STUDY MATERIAL
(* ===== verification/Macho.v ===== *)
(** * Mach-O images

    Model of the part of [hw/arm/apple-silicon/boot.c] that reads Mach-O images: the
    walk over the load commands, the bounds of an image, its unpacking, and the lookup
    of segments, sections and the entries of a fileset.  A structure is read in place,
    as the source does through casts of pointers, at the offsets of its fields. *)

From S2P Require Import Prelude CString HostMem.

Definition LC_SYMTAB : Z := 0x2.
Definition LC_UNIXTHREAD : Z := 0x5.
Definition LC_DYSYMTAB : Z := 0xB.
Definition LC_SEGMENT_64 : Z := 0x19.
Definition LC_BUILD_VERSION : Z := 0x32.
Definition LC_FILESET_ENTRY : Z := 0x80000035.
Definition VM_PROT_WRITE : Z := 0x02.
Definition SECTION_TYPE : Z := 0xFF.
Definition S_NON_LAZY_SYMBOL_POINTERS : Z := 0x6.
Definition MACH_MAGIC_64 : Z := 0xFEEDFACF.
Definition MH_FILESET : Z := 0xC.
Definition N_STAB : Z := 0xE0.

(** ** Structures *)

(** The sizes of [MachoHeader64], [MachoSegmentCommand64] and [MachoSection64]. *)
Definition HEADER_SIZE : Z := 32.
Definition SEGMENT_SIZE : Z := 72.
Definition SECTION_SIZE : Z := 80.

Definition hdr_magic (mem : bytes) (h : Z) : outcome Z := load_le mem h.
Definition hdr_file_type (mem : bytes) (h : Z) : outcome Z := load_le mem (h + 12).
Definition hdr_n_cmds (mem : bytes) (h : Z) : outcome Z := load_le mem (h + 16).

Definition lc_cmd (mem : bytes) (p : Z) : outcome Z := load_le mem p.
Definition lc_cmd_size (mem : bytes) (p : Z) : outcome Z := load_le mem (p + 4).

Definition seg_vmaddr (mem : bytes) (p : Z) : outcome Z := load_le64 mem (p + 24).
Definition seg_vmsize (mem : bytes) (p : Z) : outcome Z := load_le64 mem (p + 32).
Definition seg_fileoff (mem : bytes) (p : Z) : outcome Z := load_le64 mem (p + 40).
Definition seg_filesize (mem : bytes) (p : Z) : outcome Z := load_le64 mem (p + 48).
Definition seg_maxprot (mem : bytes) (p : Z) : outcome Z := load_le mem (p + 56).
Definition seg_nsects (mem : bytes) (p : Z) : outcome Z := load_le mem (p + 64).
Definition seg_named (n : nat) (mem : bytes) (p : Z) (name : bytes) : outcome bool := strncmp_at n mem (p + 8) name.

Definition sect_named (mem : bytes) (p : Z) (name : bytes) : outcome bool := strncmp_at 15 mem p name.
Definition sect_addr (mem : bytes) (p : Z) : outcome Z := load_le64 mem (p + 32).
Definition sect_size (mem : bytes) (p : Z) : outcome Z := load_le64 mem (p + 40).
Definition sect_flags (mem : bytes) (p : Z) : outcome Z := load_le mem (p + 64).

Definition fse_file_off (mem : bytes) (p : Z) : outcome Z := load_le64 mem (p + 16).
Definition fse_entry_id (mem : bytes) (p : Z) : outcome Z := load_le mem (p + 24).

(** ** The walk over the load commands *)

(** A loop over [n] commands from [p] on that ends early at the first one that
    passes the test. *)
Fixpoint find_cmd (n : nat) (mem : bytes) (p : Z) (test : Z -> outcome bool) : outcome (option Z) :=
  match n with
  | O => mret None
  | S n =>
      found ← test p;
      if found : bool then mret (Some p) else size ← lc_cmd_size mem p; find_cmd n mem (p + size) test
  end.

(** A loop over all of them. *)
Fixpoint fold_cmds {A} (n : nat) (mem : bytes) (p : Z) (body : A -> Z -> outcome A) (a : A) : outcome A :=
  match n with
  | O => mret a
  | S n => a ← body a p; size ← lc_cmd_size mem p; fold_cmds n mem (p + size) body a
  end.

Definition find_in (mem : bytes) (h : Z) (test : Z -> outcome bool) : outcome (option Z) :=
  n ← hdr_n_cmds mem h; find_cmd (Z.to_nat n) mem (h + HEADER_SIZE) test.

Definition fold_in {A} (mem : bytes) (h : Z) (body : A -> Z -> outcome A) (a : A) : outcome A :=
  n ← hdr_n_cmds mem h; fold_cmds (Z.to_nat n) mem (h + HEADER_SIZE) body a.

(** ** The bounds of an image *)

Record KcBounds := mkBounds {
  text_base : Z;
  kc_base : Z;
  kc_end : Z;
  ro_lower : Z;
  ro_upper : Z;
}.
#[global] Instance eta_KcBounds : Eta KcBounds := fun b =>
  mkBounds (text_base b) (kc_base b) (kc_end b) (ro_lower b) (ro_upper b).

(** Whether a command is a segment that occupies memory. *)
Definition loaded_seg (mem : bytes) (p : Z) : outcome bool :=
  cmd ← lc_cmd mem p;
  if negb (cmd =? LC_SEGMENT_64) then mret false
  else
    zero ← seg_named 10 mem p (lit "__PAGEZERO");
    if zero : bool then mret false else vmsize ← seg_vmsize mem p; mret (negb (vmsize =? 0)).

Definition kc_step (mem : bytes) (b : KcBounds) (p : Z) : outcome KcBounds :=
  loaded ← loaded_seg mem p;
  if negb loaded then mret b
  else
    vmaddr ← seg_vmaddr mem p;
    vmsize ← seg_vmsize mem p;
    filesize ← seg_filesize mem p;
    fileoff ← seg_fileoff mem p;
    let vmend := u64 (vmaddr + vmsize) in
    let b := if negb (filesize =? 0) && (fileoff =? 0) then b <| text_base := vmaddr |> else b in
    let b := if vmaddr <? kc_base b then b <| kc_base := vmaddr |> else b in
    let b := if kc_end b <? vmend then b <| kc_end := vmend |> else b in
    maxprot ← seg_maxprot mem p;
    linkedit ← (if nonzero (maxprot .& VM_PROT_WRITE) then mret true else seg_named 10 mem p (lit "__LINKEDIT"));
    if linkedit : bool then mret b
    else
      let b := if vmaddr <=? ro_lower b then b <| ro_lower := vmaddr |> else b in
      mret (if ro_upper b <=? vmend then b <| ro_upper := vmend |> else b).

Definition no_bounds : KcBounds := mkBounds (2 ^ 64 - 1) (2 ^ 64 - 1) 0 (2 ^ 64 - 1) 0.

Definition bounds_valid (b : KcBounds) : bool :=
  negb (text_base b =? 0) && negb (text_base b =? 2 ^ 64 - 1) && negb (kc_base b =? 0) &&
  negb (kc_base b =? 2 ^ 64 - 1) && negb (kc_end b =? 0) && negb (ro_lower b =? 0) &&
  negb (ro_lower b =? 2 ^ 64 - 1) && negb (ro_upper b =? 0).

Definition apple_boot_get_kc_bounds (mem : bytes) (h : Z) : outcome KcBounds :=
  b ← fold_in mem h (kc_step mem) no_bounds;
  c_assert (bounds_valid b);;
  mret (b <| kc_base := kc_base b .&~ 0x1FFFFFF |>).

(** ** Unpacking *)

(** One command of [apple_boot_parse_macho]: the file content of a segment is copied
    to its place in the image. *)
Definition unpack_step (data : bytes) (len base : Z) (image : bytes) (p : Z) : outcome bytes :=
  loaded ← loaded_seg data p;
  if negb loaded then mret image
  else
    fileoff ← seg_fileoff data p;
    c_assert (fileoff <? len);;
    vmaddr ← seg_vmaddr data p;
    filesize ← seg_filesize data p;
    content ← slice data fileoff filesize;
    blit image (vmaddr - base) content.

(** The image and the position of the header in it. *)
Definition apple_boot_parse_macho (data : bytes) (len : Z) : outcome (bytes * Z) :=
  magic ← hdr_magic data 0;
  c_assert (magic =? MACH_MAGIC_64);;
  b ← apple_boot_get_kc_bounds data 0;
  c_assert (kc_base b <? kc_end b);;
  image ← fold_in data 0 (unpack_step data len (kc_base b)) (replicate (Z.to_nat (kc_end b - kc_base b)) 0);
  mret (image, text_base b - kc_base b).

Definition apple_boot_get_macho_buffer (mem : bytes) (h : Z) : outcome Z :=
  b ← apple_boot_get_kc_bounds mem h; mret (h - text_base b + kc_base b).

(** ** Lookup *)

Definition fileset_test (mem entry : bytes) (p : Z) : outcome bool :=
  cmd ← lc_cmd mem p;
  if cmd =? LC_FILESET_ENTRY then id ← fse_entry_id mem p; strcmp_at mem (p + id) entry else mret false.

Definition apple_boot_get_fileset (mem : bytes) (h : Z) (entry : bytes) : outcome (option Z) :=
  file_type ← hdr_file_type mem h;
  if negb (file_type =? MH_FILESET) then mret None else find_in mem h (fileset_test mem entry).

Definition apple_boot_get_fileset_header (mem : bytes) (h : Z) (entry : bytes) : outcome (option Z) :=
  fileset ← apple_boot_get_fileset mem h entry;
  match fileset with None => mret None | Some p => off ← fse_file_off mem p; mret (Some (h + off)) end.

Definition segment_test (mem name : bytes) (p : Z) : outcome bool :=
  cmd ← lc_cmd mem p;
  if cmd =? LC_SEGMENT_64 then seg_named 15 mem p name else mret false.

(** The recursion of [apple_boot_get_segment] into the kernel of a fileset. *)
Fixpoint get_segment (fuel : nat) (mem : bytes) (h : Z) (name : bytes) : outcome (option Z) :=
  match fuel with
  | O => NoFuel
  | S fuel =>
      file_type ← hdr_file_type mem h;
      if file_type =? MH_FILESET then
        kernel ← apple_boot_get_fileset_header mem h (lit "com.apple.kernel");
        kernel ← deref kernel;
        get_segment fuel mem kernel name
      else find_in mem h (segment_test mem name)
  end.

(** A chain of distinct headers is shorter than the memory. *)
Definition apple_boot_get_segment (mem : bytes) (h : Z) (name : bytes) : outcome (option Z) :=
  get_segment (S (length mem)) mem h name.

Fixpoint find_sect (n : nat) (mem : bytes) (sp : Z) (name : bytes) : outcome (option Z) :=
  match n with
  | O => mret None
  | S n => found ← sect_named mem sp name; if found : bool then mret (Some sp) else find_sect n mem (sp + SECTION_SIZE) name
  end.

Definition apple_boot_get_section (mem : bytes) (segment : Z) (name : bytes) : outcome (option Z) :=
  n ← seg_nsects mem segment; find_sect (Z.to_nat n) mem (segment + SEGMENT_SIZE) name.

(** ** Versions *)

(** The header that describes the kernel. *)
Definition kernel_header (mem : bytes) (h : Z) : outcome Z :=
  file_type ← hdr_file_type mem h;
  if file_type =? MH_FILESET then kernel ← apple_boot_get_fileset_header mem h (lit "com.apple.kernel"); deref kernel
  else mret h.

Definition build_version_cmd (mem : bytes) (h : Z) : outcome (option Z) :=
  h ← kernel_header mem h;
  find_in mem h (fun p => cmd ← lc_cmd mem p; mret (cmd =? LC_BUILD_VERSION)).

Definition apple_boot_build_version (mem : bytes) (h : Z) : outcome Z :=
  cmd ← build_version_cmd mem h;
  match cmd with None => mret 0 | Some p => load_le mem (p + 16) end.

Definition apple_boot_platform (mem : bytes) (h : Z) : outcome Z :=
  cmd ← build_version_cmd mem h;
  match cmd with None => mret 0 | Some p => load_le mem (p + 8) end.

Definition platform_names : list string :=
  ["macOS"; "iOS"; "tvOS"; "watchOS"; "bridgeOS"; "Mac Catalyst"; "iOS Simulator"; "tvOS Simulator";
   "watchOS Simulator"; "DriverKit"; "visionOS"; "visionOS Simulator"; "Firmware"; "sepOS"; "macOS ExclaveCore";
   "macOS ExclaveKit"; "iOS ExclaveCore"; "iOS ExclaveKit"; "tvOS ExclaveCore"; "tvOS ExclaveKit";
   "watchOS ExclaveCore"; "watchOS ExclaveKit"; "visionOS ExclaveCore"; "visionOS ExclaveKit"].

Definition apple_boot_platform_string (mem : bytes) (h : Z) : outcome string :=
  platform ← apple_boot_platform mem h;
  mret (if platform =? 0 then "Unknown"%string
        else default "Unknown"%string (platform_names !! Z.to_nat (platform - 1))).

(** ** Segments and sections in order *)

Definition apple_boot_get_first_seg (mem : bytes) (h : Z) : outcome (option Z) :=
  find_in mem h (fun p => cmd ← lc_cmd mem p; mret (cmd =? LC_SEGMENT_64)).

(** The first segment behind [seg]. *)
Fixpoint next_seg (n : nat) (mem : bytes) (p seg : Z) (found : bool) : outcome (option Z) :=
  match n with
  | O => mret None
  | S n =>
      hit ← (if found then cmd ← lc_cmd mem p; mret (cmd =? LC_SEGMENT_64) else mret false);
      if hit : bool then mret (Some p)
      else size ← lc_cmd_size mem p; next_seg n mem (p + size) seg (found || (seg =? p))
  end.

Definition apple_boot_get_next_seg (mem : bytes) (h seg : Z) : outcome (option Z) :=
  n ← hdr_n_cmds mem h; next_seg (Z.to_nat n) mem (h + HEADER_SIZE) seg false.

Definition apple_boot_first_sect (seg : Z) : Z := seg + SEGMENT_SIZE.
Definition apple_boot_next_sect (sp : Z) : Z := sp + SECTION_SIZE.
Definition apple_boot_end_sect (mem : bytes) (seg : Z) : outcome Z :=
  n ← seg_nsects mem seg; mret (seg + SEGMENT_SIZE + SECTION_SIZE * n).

YOUR INSTRUCTIONS
How many lines of the records contain the word "that"? Reply with the number and nothing else.

RESPONSE
4